Abstract Background Inhibitory crosstalk between estrogen receptor alpha (ERα) and aryl hydrocarbon receptor (AHR) regulates 17β-estradiol (E2)-dependent breast cancer cell signalling. ERα and AHR are ligand activated transcription factors that mediate the actions of E2 and pollutants such as 2,3,7,8-tetrachlorodibenzo-p-dioxin (TCDD), respectively. Like ERα, AHR binds many dietary compounds, including resveratrol (RES) and 3,3´diindolylmethane (DIM) often found in berries and cruciferous vegetables, respectively. RES activates ERα but inhibits AHR, whereas DIM activates ERα and AHR. Thus, dietary intake of RES and DIM will modulate both receptor activities. Here we used chromatin immunoprecipitation with high-throughput sequencing (ChIP-seq) and transcriptomics (RNA-seq) to study ERα and AHR crosstalk after treatment of MCF-7 human breast cancer cells with DIM, RES, E2 or TCDD alone or in combination.

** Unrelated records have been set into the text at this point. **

(* ===== verification/Delegation.v ===== *)
(** * Delegated votes

    The delegation of claim votes, from the contract to the page.  [Contract]: the
    records of contracts/niffyinsure/src/storage.rs and [delegate_vote] of lib.rs, with
    the check a ballot passes (claim.rs).  [Client]: the calls of
    backend/src/soroban/soroban.service.ts to the node, behind retries and a circuit
    breaker.  [Service]: backend/src/governance/governance.service.ts, with what the page
    frontend/src/app/governance/delegation/page.tsx reads of its answers.  The node, the
    SDK's encoding and the breaker are parameters. *)

From stdpp Require Import base gmap sets list strings.
From Stdlib Require Import ZArith Lia.
From S2P Require Import Prelude JsText SorobanRpc.

Open Scope string_scope.
Open Scope Z_scope.

(** ** The contract *)

Module Contract.

(** Models [VoteDelegation] (contracts/niffyinsure/src/types.rs:344-347). *)
Record VoteDelegation := { delegate : string; expiry_ledger : Z }.
Abbreviation delegations := (gmap string VoteDelegation).

Inductive Error := CircularDelegation | VoteDelegated.

(** The loop of the resolution, with the addresses [seen]; [None] when the fuel runs
    out.
    Models [resolve_vote_delegation_target] (contracts/niffyinsure/src/storage.rs:1585-1609). *)
Fixpoint resolve_from (d : delegations) (now : Z) (fuel : nat) (seen : list string) (current : string) : option (result Error string) :=
  match fuel with
  | O => None
  | S fuel' =>
      if bool_decide (current ∈ seen) then Some (Throw CircularDelegation)
      else match d !! current with
           | None => Some (Ok current)
           | Some x => if expiry_ledger x <? now then Some (Ok current) else resolve_from d now fuel' (current :: seen) (delegate x)
           end
  end.

(** One unit of fuel per record and two more ([resolve_ends]). *)
Definition resolve_vote_delegation_target (d : delegations) (now : Z) (start : string) : result Error string :=
  default (Throw CircularDelegation) (resolve_from d now (2 + size d) [] start).

(** Models [delegate_vote] (contracts/niffyinsure/src/lib.rs:744-772). *)
Definition delegate_vote (d : delegations) (now : Z) (delegator delegatee : string) (expiry : Z) : result Error delegations :=
  if bool_decide (delegator = delegatee) then Throw CircularDelegation
  else match resolve_vote_delegation_target d now delegatee with
       | Throw e => Throw e
       | Ok target =>
           if bool_decide (target = delegator) then Throw CircularDelegation
           else Ok (<[delegator := {| delegate := delegatee; expiry_ledger := expiry |}]> d)
       end.

(** The check of delegations a ballot passes (claim.rs, lines 608 to 611): only an address
    that resolves to itself may vote. *)
Definition ballot_check (d : delegations) (now : Z) (voter : string) : result Error () :=
  match resolve_vote_delegation_target d now voter with
  | Throw e => Throw e
  | Ok target => if bool_decide (target = voter) then Ok tt else Throw VoteDelegated
  end.

(** *** The resolution ends *)

Lemma resolve_from_ends d now fuel seen current :
  NoDup seen → (∀ a, a ∈ seen → is_Some (d !! a)) → (size d + 2 ≤ fuel + length seen)%nat → is_Some (resolve_from d now fuel seen current).
Proof.
  revert seen current. induction fuel as [|fuel IH]; intros seen current Hd Hs Hf.
  - assert (size (list_to_set seen : gset string) ≤ size (dom d))%nat as Hle.
    { apply subseteq_size. intros a Ha%elem_of_list_to_set. by apply elem_of_dom, Hs. }
    rewrite size_list_to_set in Hle by done. rewrite size_dom in Hle. lia.
  - cbn. case_match eqn:Hc; [eauto|]. bool_prop. destruct (d !! current) as [x|] eqn:Hx; [|eauto].
    case_match; [eauto|]. apply IH; [by constructor| |cbn; lia].
    intros a [->|Ha]%elem_of_cons; [by rewrite Hx|auto].
Qed.

(** The loop over the delegations ends for every state of the records: the fuel is
    enough, and what the function returns is what the loop returns. *)
Theorem resolve_ends d now start :
  resolve_from d now (2 + size d) [] start = Some (resolve_vote_delegation_target d now start).
Proof.
  assert (is_Some (resolve_from d now (2 + size d) [] start)) as H.
  { apply resolve_from_ends; [constructor|by intros a ?%elem_of_nil|cbn; lia]. }
  unfold resolve_vote_delegation_target. by destruct (resolve_from d now (2 + size d) [] start), H.
Qed.

(** *** Following the active delegations *)

Definition active (d : delegations) (now : Z) (a : string) : option string :=
  match d !! a with Some x => if expiry_ledger x <? now then None else Some (delegate x) | None => None end.

(** [leads d now a t]: the delegations that are active lead from [a] to [t], which has
    none. *)
Inductive leads (d : delegations) (now : Z) : string → string → Prop :=
  | leads_stop a : active d now a = None → leads d now a a
  | leads_next a b t : active d now a = Some b → leads d now b t → leads d now a t.

(** Every address is led to one that votes itself. *)
Definition sound (d : delegations) (now : Z) : Prop := ∀ a, ∃ t, leads d now a t.

Lemma leads_end d now a t : leads d now a t → active d now t = None.
Proof. by induction 1. Qed.

Lemma leads_det d now a t t' : leads d now a t → leads d now a t' → t = t'.
Proof. induction 1; inversion 1; congruence || (simplify_eq; auto). Qed.

(** The steps from one address to another. *)
Inductive path (d : delegations) (now : Z) : string → string → Prop :=
  | path_one a b : active d now a = Some b → path d now a b
  | path_more a b c : active d now a = Some b → path d now b c → path d now a c.

Lemma leads_no_cycle d now a t : leads d now a t → ¬ path d now a a.
Proof.
  intros H. induction H as [a Ha|a b t Ha Hb IH]; intros Hp.
  - inversion Hp; congruence.
  - apply IH. assert (∀ x y, path d now x y → y = a → path d now x b) as Hend.
    { induction 1 as [x y Hx|x y z Hx Hy IHp]; intros ->; [eapply path_more; [exact Hx|by apply path_one]|eapply path_more; [exact Hx|auto]]. }
    inversion Hp as [? ? E|? c ? E Hc]; simplify_eq; [by apply path_one|]. by eapply Hend.
Qed.
(** The longest decimal literal at the head of [s], correctly rounded, and
    what follows it.  An exponent mark without digits is not part of the
    literal. *)
Definition parse_decimal (s : list ascii) : option (float * list ascii) :=
  let '(neg, p) := read_sign s in
  let '(int_part, n_int, p) := read_digits 0 0 p in
  let '(mant, n_frac, p) :=
    match p with
    | "."%char :: q => read_digits int_part 0 q
    | _ => (int_part, 0, p)
    end in
  if n_int + n_frac =? 0 then None
  else
    let '(e, p) :=
      match p with
      | c :: q =>
          if is_exp_mark c then
            let '(eneg, q1) := read_sign q in
            let '(ev, n_exp, q2) := read_digits 0 0 q1 in
            if n_exp =? 0 then (0, p) else (if eneg then - ev else ev, q2)
          else (0, p)
      | [] => (0, p)
      end in
    Some (of_decimal neg mant (e - n_frac), p).

(** [float(s)]; [None] stands for the [ValueError] CPython raises. *)
Definition of_string (s : string) : option float :=
  text ← Unicode.to_ascii_text s;
  s1 ← drop_underscores "000"%char text;
  match rstrip (lstrip s1) with
  | [] => None
  | s2 =>
      match parse_inf_or_nan s2 with
      | Some (f, rest) => if rest is [] then Some f else None
      | None =>
          match parse_decimal s2 with
          | Some (f, []) => Some f
          | _ => None
          end
      end
  end.

End PyFloat.

(* ===================================================================== *)
(** * Python values, exceptions and the operations on parsed JSON *)
(* ===================================================================== *)

Module Py.

(** ** Exceptions

    Every exception below derives from [Exception], which is what the
    handlers' [except Exception as e] catches.  [exn_msg] is [str(e)]. *)

Inductive exn_class : Type :=
| KeyError
| TypeError
| IndexError
| AttributeError
| ValueError
| OverflowError
| LibraryError (name : string).   (* raised inside requests / json *)

Record exn : Type := Exn { exn_class_of : exn_class; exn_msg : string }.

Definition str_exn (e : exn) : string := exn_msg e.

(** A computation that returns a value or raises. *)
Inductive result (A : Type) : Type :=
| Ok (a : A)
| Raise (e : exn).
Arguments Ok {A} a.
Arguments Raise {A} e.

#[global] Instance result_ret : MRet result := fun A a => Ok a.
#[global] Instance result_bind : MBind result := fun A B f r =>
  match r with
  | Ok a => f a
  | Raise e => Raise e
  end.
#[global] Instance result_fmap : FMap result := fun A B f r =>
  match r with
  | Ok a => Ok (f a)
  | Raise e => Raise e
  end.

(** ** JSON data, as [response.json()] builds it *)

#[warnings="-register-all"] Inductive json : Type :=
| JNull                             (* None *)
| JBool (b : bool)
| JInt (z : Z)
| JFloat (f : PyFloat.float)
| JStr (s : string)
| JList (l : list json)
| JObj (m : gmap string json).      (* dict with str keys *)

Definition type_name (d : json) : string :=
  match d with
  | JNull => "NoneType"
  | JBool _ => "bool"
  | JInt _ => "int"
  | JFloat _ => "float"
  | JStr _ => "str"
  | JList _ => "list"
  | JObj _ => "dict"
  end.

(** [repr(k)] for a string. *)
Definition repr_str (k : string) : string := Unicode.repr k.

Definition not_subscriptable (d : json) : exn :=
  Exn TypeError ("'" +:+ type_name d +:+ "' object is not subscriptable").

(** [d[k]] with a string [k]. *)
Definition getitem_str (d : json) (k : string) : result json :=
  match d with
  | JObj m =>
      match m !! k with
      | Some v => Ok v
      | None => Raise (Exn KeyError (repr_str k))
      end
  | JList _ =>
      Raise (Exn TypeError "list indices must be integers or slices, not str")
  | JStr _ =>
      Raise (Exn TypeError "string indices must be integers, not 'str'")
  | _ => Raise (not_subscriptable d)
  end.

(** Position of index [i] in a sequence of length [len]; negative indices
    count from the end. *)
Definition seq_index (len : nat) (i : Z) : option nat :=
  let n := Z.of_nat len in
  if (0 <=? i) && (i <? n) then Some (Z.to_nat i)
  else if (- n <=? i) && (i <? 0) then Some (Z.to_nat (n + i))
  else None.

Methods and Results 1 h or 6 h ligand treated MCF-7 cells were profiled for ERα and AHR binding sites using ChIP-seq or gene expression changes using RNA-seq, respectively. E2 resulted in 866 differentially expressed genes (DEGs), 532 of which were also bound by ERα. DIM and RES resulted in 577 and 446 DEGs, respectively, with 278 of the RES and 393 of the DIM DEGs also bound by ERα. An estrogen response element (ERE) was enriched after treatments with all three ligands, while an AHR response element (AHRE) was also enriched in the DIM-ERα but not after E2-ERα bound sites. An ERE was enriched in E2 + TCDD and DIM AHR bound sites but not for the TCDD-AHR bound sites. We found that 90% of the DEGs closest to an AHR binding site after DIM or E2 + TCDD also had an ERE and 60% of coregulated genes were common to both treatments. Collectively, our data show that DIM activates ERα and AHR like that of E2 + TCDD, while RES activates ERα but inhibits AHR. Conclusion The dietary compounds DIM and RES differentially regulate ERα and AHR action and likely other signalling pathways, which need to be considered to properly interpret their cellular and biological responses. These data further highlight the complex crosstalk between ERa and AHR and suggest that when both receptors are activated ERa dominants causing the preferential recruitment of AHR to ERa target genes.